# SageMaker Processing Job Image URI Restriction

This example notebook can be used for testing the solution provided.

In order to use this notebook, you can crate the CloudFormation Stack by providing in the `ProcessingContainers` parameter the following value:

**ProcessingContainers**: sagemaker-scikit-learn:0.23-1-cpu-py3

In this way, we are avoiding the usage of the SageMaker Container for SKLearn v0.23-1.

## Dataset

We are using a subset of ~20000 records of synthetic transactions, each of which is labeled as fraudulent or not fraudulent.
We'd like to train a model based on the features of these transactions so that we can predict risky or fraudulent transactions in the future.

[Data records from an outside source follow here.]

(** * LookML support: formatter, fallback parser and lint rules

    A shallow embedding of the formatting and linting core of the LookML
    extension ([src/formatter.ts], [src/linter/parser.ts],
    [src/linter/rules.ts], [src/linter/diagnostics.ts]) together with the
    properties its specification states about it.

    JavaScript strings are modelled as lists of code units; the code units
    are those of [ascii], i.e. the range 0..255 (Latin-1).  Regular
    expressions of the source are written as values of [Regex.regex] and
    run by a backtracking matcher that follows the ECMAScript matching
    order (ordered alternation, greedy and lazy quantifiers, lookahead). *)

From Stdlib Require Import Strings.String Strings.Ascii.
From Stdlib Require Import List Bool Arith NArith Lia Permutation.
Import ListNotations.

Local Open Scope string_scope.
Local Open Scope list_scope.
Local Open Scope nat_scope.

(** A JavaScript string value. String literals are read through the
    coercion below. *)
Definition str : Type := list ascii.

Coercion list_ascii_of_string : string >-> list.

(** A list of string literals. *)
Definition strs (l : list string) : list str := map list_ascii_of_string l.

(* ================================================================== *)
(** ** String primitives of the JavaScript runtime *)
(* ================================================================== *)

Module Js.

Definition ch (n : nat) : ascii := ascii_of_nat n.

Definition nl : ascii := ch 10.
Definition cr : ascii := ch 13.
Definition tab : ascii := ch 9.
Definition dq : ascii := ch 34.

Definition code (c : ascii) : nat := nat_of_ascii c.

Definition between (lo hi : nat) (c : ascii) : bool :=
  (lo <=? code c) && (code c <=? hi).

(** [\s] and the characters removed by [trim]: TAB, LF, VT, FF, CR,
    SPACE and NBSP are the white space and line terminators below 256. *)
Definition isSpace (c : ascii) : bool :=
  between 9 13 c || (code c =? 32) || (code c =? 160).

Definition isDigit (c : ascii) : bool := between 48 57 c.
Definition isUpper (c : ascii) : bool := between 65 90 c.
Definition isLower (c : ascii) : bool := between 97 122 c.

(** [\w], which is also the class [[a-zA-Z0-9_]]. *)
Definition isWord (c : ascii) : bool :=
  isLower c || isUpper c || isDigit c || (code c =? 95).

(** [.] matches everything but line terminators. *)
Definition isDot (c : ascii) : bool :=
  negb ((code c =? 10) || (code c =? 13)).

Definition upper (c : ascii) : ascii :=
  if isLower c then ch (code c - 32) else c.

Definition lower (c : ascii) : ascii :=
  if isUpper c then ch (code c + 32) else c.

Definition toUpperCase (s : str) : str := map upper s.
Definition toLowerCase (s : str) : str := map lower s.

Definition ceq (a b : ascii) : bool := Ascii.eqb a b.

Fixpoint seq_eqb (a b : str) : bool :=
  match a, b with
  | [], [] => true
  | x :: a', y :: b' => ceq x y && seq_eqb a' b'
  | _, _ => false
  end.

Fixpoint startsWith (s p : str) : bool :=
  match p, s with
  | [], _ => true
  | x :: p', y :: s' => ceq x y && startsWith s' p'
  | _ :: _, [] => false
  end.

Definition endsWith (s p : str) : bool := startsWith (rev s) (rev p).

Fixpoint includes (s p : str) : bool :=
  startsWith s p ||
  match s with
  | [] => false
  | _ :: s' => includes s' p
  end.

(** [s.indexOf(p)]; [None] stands for -1. *)
Fixpoint indexOf (s p : str) : option nat :=
  if startsWith s p then Some 0
  else match s with
       | [] => None
       | _ :: s' => option_map S (indexOf s' p)
       end.

Fixpoint trimStart (s : str) : str :=
  match s with
  | c :: s' => if isSpace c then trimStart s' else s
  | [] => []
  end.

Definition trimEnd (s : str) : str := rev (trimStart (rev s)).

Definition trim (s : str) : str := trimEnd (trimStart s).

(** [s.substring(a, b)] for [a <= b]. *)
Definition substring (a b : nat) (s : str) : str := firstn (b - a) (skipn a s).

(** [s.substring(a)]. *)
Definition substringFrom (a : nat) (s : str) : str := skipn a s.

(** [s.slice(0, -n)]. *)
Definition dropEnd (n : nat) (s : str) : str := firstn (length s - n) s.

(** [unit.repeat(n)]. *)
Fixpoint repeat (unit : str) (n : nat) : str :=
  match n with
  | 0 => []
  | S n' => unit ++ repeat unit n'
  end.

(** [parts.join(sep)]. *)
Fixpoint join (sep : str) (parts : list str) : str :=
  match parts with
  | [] => []
  | [p] => p
  | p :: rest => p ++ sep ++ join sep rest
  end.

(** [s.split(sep)] for a separator of two equal characters [c] (the
    source only splits on the terminator [;;]).  [cur] is the piece being
    read, reversed. *)
Fixpoint split2 (c : ascii) (cur : str) (s : str) : list str :=
  match s with
  | [] => [rev cur]
  | x :: s' =>
      match s' with
      | y :: s'' =>
          if ceq x c && ceq y c then rev cur :: split2 c [] s''
          else split2 c (x :: cur) s'
      | [] => [rev (x :: cur)]
      end
  end.

End Js.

This is a binary classification problem:

* 1 - Fraud
* 0 - No Fraud

In [None]:
! rm -rf ./data && mkdir -p ./data

! aws s3 cp s3://sagemaker-sample-files/datasets/tabular/synthetic_credit_card_transactions/user0_credit_card_transactions.csv ./data/data.csv

***

## Prerequisites

Install the latest version of the SageMaker Python SDK

In [None]:
! pip install 'sagemaker' --upgrade

***

## Part 1/3 - Setup

Here we'll import some libraries and define some variables.

In [None]:
import boto3
import json
import logging
import sagemaker
from sagemaker.processing import ProcessingInput, ProcessingOutput
from sagemaker.sklearn.processing import SKLearnProcessor

In [None]:
logging.basicConfig(level=logging.INFO)
LOGGER = logging.getLogger(__name__)

In [None]:
s3_client = boto3.client("s3")

In [None]:
sagemaker_session = sagemaker.Session()
region = boto3.session.Session().region_name
role = sagemaker.get_execution_role()

bucket_name = sagemaker_session.default_bucket()

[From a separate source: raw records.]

(** * Session context manager: placement engine and policy materialisation

    A shallow embedding of [upsf_sess_ctx_manager/app.py].  The UPSF client
    is an external collaborator: every call the manager makes to it is
    recorded as an event of a small free monad, and the replies come from a
    handler, so that statements can range over every behaviour of the UPSF
    (failures and concurrent writers included) or be evaluated against an
    in-memory registry. *)

From Stdlib Require Import ZArith List Ascii String QArith Lia.
From Stdlib Require Import DecimalString.
From stdpp Require Import base tactics option list strings.
Import ListNotations.

Set Warnings "-register-all".

Local Open Scope string_scope.
Local Open Scope Z_scope.

(** ** MD5 (RFC 1321), as computed by [hashlib.md5(...).hexdigest()] *)

Module MD5.

Definition mask32 : Z := 0xFFFFFFFF.

(** addition of 32-bit words wraps around *)
Definition add32 (a b : Z) : Z := Z.land (a + b) mask32.

Definition not32 (a : Z) : Z := Z.lxor a mask32.

Definition rotl32 (x : Z) (c : Z) : Z :=
  Z.land (Z.lor (Z.shiftl x c) (Z.shiftr x (32 - c))) mask32.

Definition K : list Z :=
  [ 0xd76aa478; 0xe8c7b756; 0x242070db; 0xc1bdceee;
    0xf57c0faf; 0x4787c62a; 0xa8304613; 0xfd469501;
    0x698098d8; 0x8b44f7af; 0xffff5bb1; 0x895cd7be;
    0x6b901122; 0xfd987193; 0xa679438e; 0x49b40821;
    0xf61e2562; 0xc040b340; 0x265e5a51; 0xe9b6c7aa;
    0xd62f105d; 0x02441453; 0xd8a1e681; 0xe7d3fbc8;
    0x21e1cde6; 0xc33707d6; 0xf4d50d87; 0x455a14ed;
    0xa9e3e905; 0xfcefa3f8; 0x676f02d9; 0x8d2a4c8a;
    0xfffa3942; 0x8771f681; 0x6d9d6122; 0xfde5380c;
    0xa4beea44; 0x4bdecfa9; 0xf6bb4b60; 0xbebfbc70;
    0x289b7ec6; 0xeaa127fa; 0xd4ef3085; 0x04881d05;
    0xd9d4d039; 0xe6db99e5; 0x1fa27cf8; 0xc4ac5665;
    0xf4292244; 0x432aff97; 0xab9423a7; 0xfc93a039;
    0x655b59c3; 0x8f0ccc92; 0xffeff47d; 0x85845dd1;
    0x6fa87e4f; 0xfe2ce6e0; 0xa3014314; 0x4e0811a1;
    0xf7537e82; 0xbd3af235; 0x2ad7d2bb; 0xeb86d391 ].

Definition S : list Z :=
  [ 7; 12; 17; 22; 7; 12; 17; 22; 7; 12; 17; 22; 7; 12; 17; 22;
    5;  9; 14; 20; 5;  9; 14; 20; 5;  9; 14; 20; 5;  9; 14; 20;
    4; 11; 16; 23; 4; 11; 16; 23; 4; 11; 16; 23; 4; 11; 16; 23;
    6; 10; 15; 21; 6; 10; 15; 21; 6; 10; 15; 21; 6; 10; 15; 21 ].

Definition nthZ (l : list Z) (i : Z) : Z := nth (Z.to_nat i) l 0.

(** little-endian word of four bytes *)
Definition word_of_bytes (b0 b1 b2 b3 : Z) : Z :=
  Z.lor b0 (Z.lor (Z.shiftl b1 8) (Z.lor (Z.shiftl b2 16) (Z.shiftl b3 24))).

Fixpoint words_of_bytes (bs : list Z) : list Z :=
  match bs with
  | b0 :: b1 :: b2 :: b3 :: r => word_of_bytes b0 b1 b2 b3 :: words_of_bytes r
  | _ => []
  end.

Definition bytes_of_word (n : nat) (w : Z) : list Z :=
  map (fun i => Z.land (Z.shiftr w (8 * Z.of_nat i)) 0xFF) (seq 0 n).

(** the message, a single 1 bit, zeros up to 56 mod 64, the bit length on
    64 bits *)
Definition pad (msg : list Z) : list Z :=
  let len := Z.of_nat (length msg) in
  let zeros := Z.to_nat ((55 - len) mod 64) in
  msg ++ [0x80] ++ repeat 0 zeros
      ++ bytes_of_word 8 (Z.land (8 * len) 0xFFFFFFFFFFFFFFFF).
Lemma build_plants_spec pa positions initial_age margin :
  exists m pa' new,
    build_plants pa positions initial_age margin = Ok (m, pa') /\
    instances pa' = instances pa ++ new /\
    time_advanced pa' = time_advanced pa /\
    described <$> new
      = planted "bean" initial_age margin positions
        ++ planted "wheat" initial_age margin positions /\
    plant_id <$> new = seqZ (next_plant_id pa) (Z.of_nat (length new)) /\
    (forall k, m !! k =
       if decide (next_plant_id pa <= k
                  < next_plant_id pa + count_species "bean" positions)
       then Some SPECIES_BEAN
       else if decide (next_plant_id pa + count_species "bean" positions <= k
                       < next_plant_id pa + count_species "bean" positions
                         + count_species "wheat" positions)
       then Some SPECIES_WHEAT
       else None).
Proof.
  unfold build_plants.
  assert (exists m1 pa1 new1,
    (if 0 <? count_species "bean" positions
     then build_species "bean" SPECIES_BEAN positions initial_age margin ∅
            (loadPlantModelFromLibrary "bean" pa)
     else Ok (∅, pa)) = Ok (m1, pa1) /\
    instances pa1 = instances pa ++ new1 /\
    next_plant_id pa1 = next_plant_id pa + Z.of_nat (length new1) /\
    time_advanced pa1 = time_advanced pa /\
    described <$> new1 = planted "bean" initial_age margin positions /\
    plant_id <$> new1 = seqZ (next_plant_id pa) (Z.of_nat (length new1)) /\
    (forall k, m1 !! k =
       if decide (next_plant_id pa <= k < next_plant_id pa + Z.of_nat (length new1))
       then Some SPECIES_BEAN else None))
    as (m1 & pa1 & new1 & -> & Hinst1 & Hnext1 & Htime1 & Hdesc1 & Hids1 & Hmap1).
  { destruct (0 <? count_species "bean" positions) eqn:Hbean.
    - destruct (build_species_spec "bean" SPECIES_BEAN positions initial_age margin ∅
                  (loadPlantModelFromLibrary "bean" pa) eq_refl)
        as (m1 & pa1 & new1 & -> & ? & ? & ? & ? & ? & ? & Hmap).
      exists m1, pa1, new1. repeat split; try done.
    - exists ∅, pa, []. rewrite app_nil_r, Z.add_0_r, planted_none by done.
      repeat split; try done. intros k. rewrite decide_False by (cbn; lia). done. }
  cbn [mbind result_bind].
  assert (exists m2 pa2 new2,
    (if 0 <? count_species "wheat" positions
     then build_species "wheat" SPECIES_WHEAT positions initial_age margin m1
            (loadPlantModelFromLibrary "wheat" pa1)
     else Ok (m1, pa1)) = Ok (m2, pa2) /\
    instances pa2 = instances pa1 ++ new2 /\
    time_advanced pa2 = time_advanced pa1 /\
    described <$> new2 = planted "wheat" initial_age margin positions /\
    plant_id <$> new2 = seqZ (next_plant_id pa1) (Z.of_nat (length new2)) /\
    (forall k, m2 !! k =
       if decide (next_plant_id pa1 <= k < next_plant_id pa1 + Z.of_nat (length new2))
       then Some SPECIES_WHEAT else m1 !! k))
    as (m2 & pa2 & new2 & -> & Hinst2 & Htime2 & Hdesc2 & Hids2 & Hmap2).
  { destruct (0 <? count_species "wheat" positions) eqn:Hwheat.
    - destruct (build_species_spec "wheat" SPECIES_WHEAT positions initial_age margin m1
                  (loadPlantModelFromLibrary "wheat" pa1) eq_refl)
        as (m2 & pa2 & new2 & -> & ? & ? & ? & ? & ? & ? & Hmap).
      exists m2, pa2, new2. repeat split; try done.
    - exists m1, pa1, []. rewrite app_nil_r, planted_none by done.
      repeat split; try done. intros k. rewrite decide_False by (cbn; lia). done. }
  cbn [mbind result_bind].
  exists m2, pa2, (new1 ++ new2).
  assert (count_species "bean" positions = Z.of_nat (length new1)) as Hnb.
  { rewrite (count_species_planted _ initial_age margin), <- Hdesc1.
    by rewrite length_fmap. }
  assert (count_species "wheat" positions = Z.of_nat (length new2)) as Hnw.
  { rewrite (count_species_planted _ initial_age margin), <- Hdesc2.
    by rewrite length_fmap. }
  split; [done|]. split; [by rewrite Hinst2, Hinst1, <- app_assoc|].
  split; [congruence|]. split; [by rewrite fmap_app, Hdesc1, Hdesc2|].
  split.
  - rewrite fmap_app, Hids1, Hids2, Hnext1, length_app, Nat2Z.inj_add.
    rewrite seqZ_app by lia. done.
  - intros k. rewrite Hmap2, Hmap1, Hnext1, Hnb, Hnw.
    repeat case_decide; try done; lia.
Qed.

(** X7.  build_plants never raises, whatever model the engine had loaded:
    it builds one plant per 'bean' position (in layout order) and then one
    per 'wheat' position, each at (x + margin, y + margin, 0) with the
    initial age, skips positions of any other species, and returns a dict
    that maps exactly the identities of the beans to SPECIES_BEAN and
    those of the wheat plants to SPECIES_WHEAT (the plant architecture
    engine is modelled from its interface: identities come from a
    counter). *)
Theorem build_plants_builds_beans_then_wheat pa positions initial_age margin :
  exists m pa' new,
    build_plants pa positions initial_age margin = Ok (m, pa') /\
    instances pa' = instances pa ++ new /\
    time_advanced pa' = time_advanced pa /\
    described <$> new
      = planted "bean" initial_age margin positions
        ++ planted "wheat" initial_age margin positions /\
    plant_id <$> new = seqZ (next_plant_id pa) (Z.of_nat (length new)) /\
    (forall k, m !! k =
       if decide (next_plant_id pa <= k
                  < next_plant_id pa + count_species "bean" positions)
       then Some SPECIES_BEAN
       else if decide (next_plant_id pa + count_species "bean" positions <= k
                       < next_plant_id pa + count_species "bean" positions
                         + count_species "wheat" positions)
       then Some SPECIES_WHEAT
       else None).
Proof. apply build_plants_spec. Qed.

Lemma two_species_partition (positions : list position) :
  Forall (fun p : position => p.1.1 = "bean" \/ p.1.1 = "wheat") positions ->
  count_species "bean" positions + count_species "wheat" positions
  = Z.of_nat (length positions).
Proof.
  unfold count_species. induction 1 as [|p ps Hp _ IH]; [done|].
  rewrite !filter_cons. cbn [length].
  destruct Hp as [Hp|Hp]; rewrite Hp;
    [rewrite decide_True, decide_False by done
    |rewrite decide_False, decide_True by done]; cbn [length];
    unfold position in *; lia.
Qed.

### Upload Dataset in the Default Amazon S3 Bucket

In order to make the data available, we are uploading the downloaded dataset into the default S3 bucket

In [None]:
s3_client.delete_object(Bucket=bucket_name, Key="sg-container-restriction/data/input")

input_data = sagemaker_session.upload_data(
 "./data/data.csv", key_prefix="sg-container-restriction/data/input"
)

input_data

***

### Create Processing Script

We are creating the file `processing.py` for using it in the SageMaker Processing Job

In [None]:
%%writefile processing.py

import argparse
import csv
import logging
import numpy as np
import os
from os import listdir
from os.path import isfile, join
import pandas as pd
from sklearn.model_selection import train_test_split
import traceback

logging.basicConfig(level=logging.INFO)
LOGGER = logging.getLogger(__name__)

BASE_PATH = os.path.join("/", "opt", "ml")
PROCESSING_PATH = os.path.join(BASE_PATH, "processing")
PROCESSING_PATH_INPUT = os.path.join(PROCESSING_PATH, "input")
PROCESSING_PATH_OUTPUT = os.path.join(PROCESSING_PATH, "output")

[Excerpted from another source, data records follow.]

(** C10: the position of the field a [Code()] method returns is not
    resolved for a value receiver; the analysis of the method panics. *)
Theorem value_receiver_panics :
  getFieldPositionUsingMethodReceiver Sample.objects
    Sample.valueReceiver "TheCode" = Panic "not a *ast.StarExpr" ∧
  analyseCodeMethod Sample.pass Sample.objects Sample.CodeValueReceiver
    (Some Sample.valueReceiver) [] = Panic "not a *ast.StarExpr".
Proof. by vm_compute. Qed.

(** ** Induction on the syntax tree *)

Section AstInd.
Variables (P : expr → Prop) (Q : field → Prop) (R : stmt → Prop).
Hypothesis HIdent : ∀ id, P (IdentExpr id).
Hypothesis HBasic : ∀ v, P (BasicLit v).
Hypothesis HComposite : ∀ t elts,
  from_option P True t → Forall P elts → P (CompositeLit t elts).
Hypothesis HFuncLit : ∀ body, Forall R body → P (FuncLit body).
Hypothesis HSelector : ∀ x sel, P x → P (SelectorExpr x sel).
Hypothesis HCall : ∀ fn args, P fn → Forall P args → P (CallExpr fn args).
Hypothesis HStar : ∀ x, P x → P (StarExpr x).
Hypothesis HUnary : ∀ op x, P x → P (UnaryExpr op x).
Hypothesis HKeyValue : ∀ k v, P k → P v → P (KeyValueExpr k v).
Hypothesis HStruct : ∀ fields, Forall Q fields → P (StructType fields).
Hypothesis HOther : ∀ kind children,
  Forall P children → P (OtherExpr kind children).
Hypothesis HField : ∀ pos names type, P type → Q (Field pos names type).
Hypothesis HAssign : ∀ lhs rhs,
  Forall P lhs → Forall P rhs → R (AssignStmt lhs rhs).
Hypothesis HReturn : ∀ results, Forall P results → R (ReturnStmt results).
Hypothesis HExprStmt : ∀ x, P x → R (ExprStmt x).
Hypothesis HBlock : ∀ l, Forall R l → R (BlockStmt l).
Hypothesis HIf : ∀ init cond body els,
  from_option R True init → P cond → Forall R body →
  from_option R True els → R (IfStmt init cond body els).
Hypothesis HOtherStmt : ∀ kind children,
  Forall (λ child, match child with inl e => P e | inr s => R s end) children →
  R (OtherStmt kind children).

Lemma expr_ast_ind : ∀ e, P e
with field_ast_ind : ∀ f, Q f
with stmt_ast_ind : ∀ s, R s.
Proof.
  - intros [id|v|t elts|body|x sel|fn args|x|op x|k v|fields|kind children].
    + apply HIdent.
    + apply HBasic.
    + apply HComposite;
        [apply (option_all expr_ast_ind) | apply (Forall_all expr_ast_ind)].
    + apply HFuncLit, (Forall_all stmt_ast_ind).
    + apply HSelector, expr_ast_ind.
    + apply HCall; [apply expr_ast_ind | apply (Forall_all expr_ast_ind)].
    + apply HStar, expr_ast_ind.
    + apply HUnary, expr_ast_ind.
    + apply HKeyValue; apply expr_ast_ind.
    + apply HStruct, (Forall_all field_ast_ind).
    + apply HOther, (Forall_all expr_ast_ind).
  - intros [pos names type]. apply HField, expr_ast_ind.
  - intros [lhs rhs|results|x|l|init cond body els|kind children].
    + apply HAssign; apply (Forall_all expr_ast_ind).
    + apply HReturn, (Forall_all expr_ast_ind).
    + apply HExprStmt, expr_ast_ind.
    + apply HBlock, (Forall_all stmt_ast_ind).
    + apply HIf;
        [ apply (option_all stmt_ast_ind) | apply expr_ast_ind
        | apply (Forall_all stmt_ast_ind) | apply (option_all stmt_ast_ind) ].
    + apply HOtherStmt.
      exact (Forall_all
               (λ child,
                  match child as c
                    return match c with inl e => P e | inr s => R s end
                  with
                  | inl e => expr_ast_ind e
                  | inr s => stmt_ast_ind s
                  end) children).
Qed.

def extract_data(file_path, percentage=100):
 try:
 files = [f for f in listdir(file_path) if isfile(join(file_path, f)) and f.endswith(".csv")]
 LOGGER.info("{}".format(files))

 frames = []

 for file in files:
 df = pd.read_csv(
 os.path.join(file_path, file),
 sep=",",
 quotechar='"',
 quoting=csv.QUOTE_ALL,
 escapechar='\\',
 encoding='utf-8',
 error_bad_lines=False
 )

 df = df.head(int(len(df) * (percentage / 100)))

 frames.append(df)

 df = pd.concat(frames)

 return df
 except Exception as e:
 stacktrace = traceback.format_exc()
 LOGGER.error("{}".format(stacktrace))

 raise e

def load_data(df, file_path, file_name):
 try:
 if not os.path.exists(file_path):
 os.makedirs(file_path)

 path = os.path.join(file_path, file_name + ".csv")

 LOGGER.info("Saving file in {}".format(path))

 df.to_csv(
 path,
 index=False,
 header=True,
 quoting=csv.QUOTE_ALL,
 encoding="utf-8",
 escapechar="\\",
 sep=","
 )
 except Exception as e:
 stacktrace = traceback.format_exc()
 LOGGER.error("{}".format(stacktrace))

 raise e

def transform_data(df):
 try:
 df = df[df['Is Fraud?'].notna()]

 df.insert(0, 'ID', range(1, len(df) + 1))

 df["Errors?"].fillna('', inplace=True)
 df['Errors?'] = df['Errors?'].map(lambda x: x.strip())
 df["Errors?"] = df["Errors?"].map({
 "Insufficient Balance": 0,
 "Technical Glitch": 1,
 "Bad PIN": 2,
 "Bad Expiration": 3,
 "Bad Card Number": 4,
 "Bad CVV": 5,
 "Bad PIN,Insufficient Balance": 6,
 "Bad PIN,Technical Glitch": 7,
 "": 8
 })

 df["Use Chip"].fillna('', inplace=True)
 df['Use Chip'] = df['Use Chip'].map(lambda x: x.strip())
 df["Use Chip"] = df["Use Chip"].map({
 "Swipe Transaction": 0,
 "Chip Transaction": 1,
 "Online Transaction": 2
 })

 df['Is Fraud?'] = df['Is Fraud?'].map(lambda x: x.replace("'", ""))
 df['Is Fraud?'] = df['Is Fraud?'].map(lambda x: x.strip())
 df['Is Fraud?'] = df['Is Fraud?'].replace('', np.nan)
 df['Is Fraud?'] = df['Is Fraud?'].replace(' ', np.nan)

 df["Is Fraud?"] = df["Is Fraud?"].map({"No": 0, "Yes": 1})

 df = df.rename(
 columns={'Card': 'card', 'MCC': 'mcc', "Errors?": "errors", "Use Chip": "use_chip", "Is Fraud?": "labels"})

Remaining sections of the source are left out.